Со страхом ходил теперь Вадим по Арбату, со страхом подходил к своему подъезду, казалось, поджидает его там один из сыновей Сергея Алексеевича, стукнет по голове чем-нибудь, и готово дело! Два здоровых мужика, старший – слесарь по сантехнике, Феня всегда звала его для какой-нибудь починки, младший – мастер по ремонту лифтов, большой был хулиган в детстве, да и сейчас не лучше. Колька его зовут, то ли Витька. Если что-нибудь до них дойдет, Вадиму несдобровать, чужими руками угробят, бандиты!
Самое правильное уволить Феню, чтобы ничего больше не напоминало о Сергее Алексеевиче. Да и вообще небезопасно стало ее держать у себя. Но как? Отец к ней привязан, она знает его вкусы, хорошо кормит, следит за бельем, в сущности, член семьи. Отец ни за что не согласится, хотя замену ей найти нетрудно: после массовых арестов высшей партийной и советской элиты по Москве бродит много безработной, хорошо вышколенной прислуги.

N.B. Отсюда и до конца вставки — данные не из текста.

Lemma ch_psk_and_lengths_run raws identity :
  ch_psk_and_lengths identity (4, 45, 47) (blank_front ++ [x00; x00] ++ raws_bytes raws)
  = let out := ch_prefix raws identity ++ [x00; x21; x20] ++ zeros 32 in
    let n := length (ch_prefix raws identity) in
    (Ok (mkLayout out n (n + 3)), out).
Proof.
  unfold ch_psk_and_lengths.
  rewrite !bind_extend, bind_vlen, !bind_extend, bind_vlen, !bind_extend, bind_vlen, !bind_extend, bind_vlen,
    bind_extend, bind_vlen.
  set (R := raws_bytes raws).
  set (I := be_bytes 2 (Z.of_nat (2 + length identity + 4)) ++ be_bytes 2 (Z.of_nat (length identity)) ++
              identity ++ be_bytes 4 0).
  set (T := be_bytes 2 0x0029). set (b := [x00; x21; x20] ++ zeros 32).
  match goal with |- ?k ?l = _ =>
    replace l with ((blank_front ++ [x00; x00] ++ R ++ T) ++ [x00; x00] ++ (I ++ b))
      by (unfold I, b; by rewrite <-!(assoc_L (++))) end.
  assert (length blank_front = 45) as Hf by done.
  assert (length I + 35 = psk_len identity /\ length b = 35) as [HI Hb]
    by (unfold I, psk_len; split; [lens; lia|done]).
  rewrite usub_Some, bind_unwrap_Some by (lens; lia).
  match goal with |- context [be_bytes 2 (Z.of_nat (?x - ?y))] =>
    replace (x - y) with (psk_len identity) by (lens; lia) end.
  erewrite bind_lwrite by (first [by rewrite length_be_bytes | rewrite !length_app, Hf; simpl; lia]).
  rewrite bind_vlen, usub_Some, bind_unwrap_Some by (lens; lia).
  match goal with |- (lwrite _ (be_bytes 2 (Z.of_nat ?n)) ≫= ?k) ?l = _ =>
    replace n with (exts_len raws identity) by (unfold exts_len; fold R; lens; lia) end.
  set (P := be_bytes 2 (Z.of_nat (psk_len identity))).
  match goal with |- ?k ?l = _ =>
    replace l with (blank_front ++ [x00; x00] ++ (R ++ T ++ P ++ I ++ b)) by (by rewrite <-!(assoc_L (++))) end.
  erewrite bind_lwrite by (first [by rewrite length_be_bytes | done]).
  rewrite bind_vlen, usub_Some, bind_unwrap_Some by (lens; lia).
  match goal with |- context [Z.of_nat (?x - 4)] =>
    replace (x - 4) with (43 + exts_len raws identity)
      by (unfold exts_len, P, T; fold R; lens; lia) end.
  match goal with |- ?k (blank_front ++ ?l) = _ =>
    change (blank_front ++ l) with (x01 :: [x00; x00; x00] ++ drop 4 blank_front ++ l) end.
  rewrite (bind_lset_u24 x01), bind_get.
  match goal with |- mret (mkLayout ?l _ _) _ = _ =>
    assert (l = ch_prefix raws identity ++ b) as -> end.
  { change (drop 4 blank_front) with ([x03; x03] ++ replicate 32 xa5 ++ [x00] ++ be_bytes 2 2 ++
      be_bytes 2 TLS_AES_128_GCM_SHA256 ++ [x01; x00]).
    unfold ch_prefix, P, I. fold R T. generalize (replicate 32 xa5). intros rnd.
    by rewrite <-!(assoc_L (++)). }
  cbv zeta. rewrite length_ch_prefix. unfold mret, M_ret, exts_len, psk_len. fold R.
  rewrite !length_app, !length_be_bytes, Hf. cbn [length]. change (length T) with 2. do 3 f_equal; lia.
Qed.

Definition layout_of (raws : list RawExtension) (identity : list byte) : ChLayout :=
  let n := length (ch_prefix raws identity) in
  mkLayout (ch_prefix raws identity ++ [x00; x21; x20] ++ zeros 32) n (n + 3).

Lemma run_on_Ok {S T E A} (m : M T E A) t a t' (s : S) : m t = (Ok a, t') -> run_on t m s = (Ok a, s).
Proof. unfold run_on. by intros ->. Qed.

(** Run the [extend]s between the front and the PSK offer. *)
Ltac build_run :=
  eapply run_on_Ok;
  cbv delta [build_synthetic_client_hello build_synthetic_client_hello_dhe build_synthetic_ch_dhe_no_share];
  cbv beta; rewrite (bind_Ok _ _ _ _ _ ch_front_run);
  cbv [ch_versions ch_psk_modes extend mbind M_bind modify];
  match goal with |- ch_psk_and_lengths ?i _ ?l = (Ok (layout_of ?raws _), _) =>
    replace l with (blank_front ++ [x00; x00] ++ raws_bytes raws); [apply ch_psk_and_lengths_run|] end.

Lemma build_synthetic_client_hello_run {S} identity (s : S) :
  run_on [] (build_synthetic_client_hello identity) s = (Ok (layout_of psk_ke_raws identity), s).
Proof. build_run. by rewrite <-!(assoc_L (++)). Qed.

Lemma build_synthetic_client_hello_dhe_run {S} identity pub (s : S) :
  length pub = X25519_LEN ->
  run_on [] (build_synthetic_client_hello_dhe identity pub) s = (Ok (layout_of (dhe_raws pub) identity), s).
Proof.
  intros Hp. unfold X25519_LEN in Hp. build_run. rewrite <-!(assoc_L (++)). do 2 f_equal.
  unfold dhe_raws, raws_bytes. cbn [fmap list_fmap mjoin list_join]. unfold raw_bytes at 3.
  cbn [raw_share raw_type raw_data]. unfold vec16 at 1 2 3. rewrite !length_app, !length_be_bytes, Hp, app_nil_r.
  done.
Qed.

Lemma build_synthetic_ch_dhe_no_share_run {S} identity (s : S) :
  run_on [] (build_synthetic_ch_dhe_no_share identity) s = (Ok (layout_of retry_raws identity), s).
Proof. build_run. by rewrite <-!(assoc_L (++)). Qed.

(** ** What the helpers compute *)

Section Helpers.
Context `{CS : TlsCipherSuite, !TlsCipherSuiteLaws CS}.
Implicit Types ks : KeySchedule.

(** A ClientHello whose binder covers [transcript] and the bytes before it. *)
Definition bound_hello (raws : list RawExtension) (identity base transcript : list byte) : list byte :=
  hello_message (ch_fields raws identity (Finished_Mac base (transcript ++ ch_prefix raws identity))).

Lemma splice_binder_run raws identity base transcript ks :
  HashLen = SHA256_LEN -> HashLen <= length base -> binder_key (client_state ks) = secret_of base ->
  splice_binder transcript (layout_of raws identity) ks
  = (Ok (bound_hello raws identity base transcript), ks).
Proof.
  intros HH Hb Hk. unfold splice_binder, layout_of. cbn [lay_bytes lay_binders_start lay_binder_pos].
  rewrite sub_0_app, bind_unwrap_Some, bind_get.
  rewrite (bind_Ok _ _ _ _ _ (expect_Ok _ _ _ _ (create_psk_binder_spec base _ _ ks Hb Hk))).
  cbn [binder_verify]. set (mac := Finished_Mac base _).
  assert (length mac = SHA256_LEN) as Hm by (unfold mac; by rewrite length_Finished_Mac).
  unfold bound_hello. fold mac. rewrite hello_message_split by done. clearbody mac.
  generalize (ch_prefix raws identity). intros P. eapply run_on_Ok. unfold copy_at. rewrite decide_True by done.
  pose proof (lwrite_app (E := TlsError) (P ++ [x00; x21; x20]) (zeros 32) [] mac (length P + 3)
    ltac:(len) ltac:(by rewrite Hm)) as Hw.
  rewrite !app_nil_r, <-!(assoc_L (++)) in Hw. rewrite (bind_Ok _ _ _ _ _ Hw). reflexivity.
Qed.

Lemma sub_app_tail {A} (l1 l2 : list A) : sub (l1 ++ l2) (length l1) (length (l1 ++ l2)) = Some l2.
Proof. pose proof (sub_app l1 l2 []) as H. by rewrite app_nil_r, <-length_app in H. Qed.

Lemma record_body_len_sealed {S} st inner t (s : S) :
  kss_wf st -> (Z.of_nat (length inner + 1 + TagLen) < 2 ^ 16)%Z ->
  record_body_len (sealed st inner t) s = (Ok (length inner + 1 + TagLen), s).
Proof.
  intros Hw Hl. destruct (sealed_spec st inner t Hw ltac:(lia)) as (c & tag & _ & _ & _ & ->).
  unfold record_body_len, record_header. set (n := length inner + 1 + TagLen) in *.
  pose proof (from_be_be_bytes 2 (Z.of_nat n)) as Hf. rewrite be_bytes_2 in *.
  cbn [app lookup list_lookup]. rewrite !bind_unwrap_Some.
  by rewrite Hf, Z.mod_small, Nat2Z.id by lia.
Qed.

(** A panic on an error is the same inside and outside of a region. *)
Lemma with_region_expect {E E' A} a b pos (m : M CryptoBuffer E' A) l :
  with_region (E := E) a b pos (expect m) l = expect (with_region a b pos m) l.
Proof. unfold with_region, expect. destruct (sub l a b); [|done]. by destruct (m _) as [[] ?]. Qed.
(** The server sends [m] and the client reads it. *)
Lemma server_turn n m (cks sks : KeySchedule) :
  in_step n cks sks -> (n + 1 < 2 ^ 64)%Z -> length m <= 234 ->
  exists r out cks' sks', encrypt_application_data m (sks, zeros 256) = (Ok r, (sks', out)) /\
    with_array 256 (client_decrypt_app_data r) cks = (Ok m, cks') /\ in_step (n + 1) cks' sks'.
Proof.
  intros (Hs & Hc & Hws & Hwc & Hns & Hnc) Hn Hl.
  destruct (server_sends m sks) as [out Hrun]; [by rewrite Hs|rewrite Hs; lia|done|].
  eexists _, out, _, _. split; [exact Hrun|]. split; [apply client_receives; [by rewrite Hs|by rewrite Hs|rewrite Hs; lia|done]|].
  split_and!; cbn [server_keys client_keys with_server_keys r_state server_state client_state] in *; try done.
  - by rewrite Hs.
  - apply bump_wf; [done|lia].
  - cbn [bump counter]. lia.
  - change (client_keys (with_server_keys ?st ?ks)) with (client_keys ks). lia.
Qed.

(** The client sends [m] and the server reads it. *)
Lemma client_turn n m (cks sks : KeySchedule) :
  in_step n cks sks -> (n + 1 < 2 ^ 64)%Z -> length m <= 234 ->
  exists r buf cks' sks', with_array 256 (client_encrypt_app_data m) cks = (Ok r, cks') /\
    decrypt_application_data r (sks, zeros 256) = (Ok m, (sks', buf)) /\ in_step (n + 1) cks' sks'.
Proof.
  intros (Hs & Hc & Hws & Hwc & Hns & Hnc) Hn Hl.
  destruct (server_receives (client_keys cks) m sks) as [buf Hrun]; [by rewrite Hc|done|lia|done|].
  eexists _, buf, _, _. split; [apply client_sends; (done || lia)|]. split; [exact Hrun|].
  split_and!; cbn [server_keys client_keys with_client_keys w_state server_state client_state] in *; try done.
  - by rewrite Hc.
  - apply bump_wf; [done|lia].
  - change (server_keys (with_client_keys ?st ?ks)) with (server_keys ks). lia.
  - cbn [bump counter]. lia.
Qed.

Lemma kex_psk_ke identity b cfg first :
  dhe_keypair cfg = None ->
  kex_choice (sim_hello psk_ke_exts identity b) cfg first = Ok (Use KexPskKe).
Proof. intros Hd. unfold kex_choice, decide_kex. cbn. by rewrite Hd. Qed.

Lemma psk_ke_run psk identity server_random m1 m2 m3 :
  identity_ok identity -> length server_random = 32 ->
  length m1 <= 234 -> length m2 <= 234 -> length m3 <= 234 ->
  exists r peers, psk_ke_round_trip psk identity server_random m1 m2 m3 (KeySchedule_new, KeySchedule_new)
    = (Ok r, peers).
Proof.
  intros Hid Hr H1 H2 H3. set (cfg := mkServerConfig identity psk server_random None).
  assert (cfg_ok cfg) as Hcfg by done.
  unfold psk_ke_round_trip. fold cfg.
  client (client_early_run psk cfg eq_refl).
  client (client_offers_psk_ke cfg).
  set (ch := sim_bytes cfg None psk_ke_exts).
  set (hello := sim_hello psk_ke_exts identity (sim_binder cfg None psk_ke_exts)).
  assert (Offer cfg None ch hello (Use KexPskKe) 0 (sim_binder cfg None psk_ke_exts)) as Hof.
  { apply sim_offer; [done|apply psk_ke_front|done|by left|]. intros b. by apply kex_psk_ke. }
  set (f := flight cfg None ch hello KexPskKe 0 (zeros HashLen)).
  assert (legacy_session_id hello = []) as Hsid by done.
  pose proof (length_flight cfg None ch hello KexPskKe 0 (zeros HashLen) Hhash Hcfg Hsid) as Hlen.
  call (free_flight_run cfg ch hello KexPskKe 0 _ (zeros HashLen) _ Hof eq_refl Hlen).
  call (split_flight_run cfg None ch hello KexPskKe 0 (zeros HashLen) _ Hhash Hcfg Hsid).
  client (transcript_update_run cfg _ _).
  change (plain_record _ _ !! 0) with (Some (ct_byte CT_Handshake)).
  rewrite bind_unwrap_Some, bind_assert by (by apply bool_decide_true).
  call (record_message_plain _ _ _).
  client (transcript_update_run cfg _ _).
  match goal with |- context [client_early cfg ?t] => change (client_early cfg t) with (client_early cfg (fl_transcript f)) end.
  change initialize_handshake_secret_psk_ke with (initialize_handshake_secret (zeros HashLen)).
  client (expect_Ok _ _ _ _ (client_keyed_run cfg None ch hello KexPskKe 0 (zeros HashLen))).
  pose proof (flight_is_ok cfg None ch hello KexPskKe 0 (zeros HashLen)) as Hf. fold f in Hf |- *.
  call (finish_handshake_run cfg f Hf).
  destruct (server_turn 0 m1 _ _ (connected_in_step_0 cfg None f)) as (r1 & o1 & c1 & s1 & Hs1 & Hc1 & Hi1); [done..|].
  server (with_array_run _ _ _ _ _ _ (expect_Ok _ _ _ _ Hs1)). client Hc1.
  rewrite bind_assert_eq by done.
  destruct (server_turn _ m2 _ _ Hi1) as (r2 & o2 & c2 & s2 & Hs2 & Hc2 & Hi2); [done..|].
  server (with_array_run _ _ _ _ _ _ (expect_Ok _ _ _ _ Hs2)). client Hc2.
  rewrite bind_assert_eq by done.
  destruct (client_turn _ m3 _ _ Hi2) as (r3 & o3 & c3 & s3 & Hc3 & Hs3 & Hi3); [done..|].
  client Hc3. server (with_array_run _ _ _ _ _ _ (expect_Ok _ _ _ _ Hs3)).
  rewrite bind_assert_eq by done. by eexists _, _.
Qed.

Но об увольнении Фени отец и слышать не хотел.
– Пойми, – уговаривал его Вадим, – ведь этот парикмахер ее родственник, могут прийти и за ней. Кто знает, что она с испугу наговорит: Вика в Париже, у нас бывают иностранцы, многих твоих пациентов посадили. Во имя чего рисковать? Не на улицу ее выбрасываем, опытная домработница, мгновенно найдет место. А мы подыщем другую, не менее квалифицированную.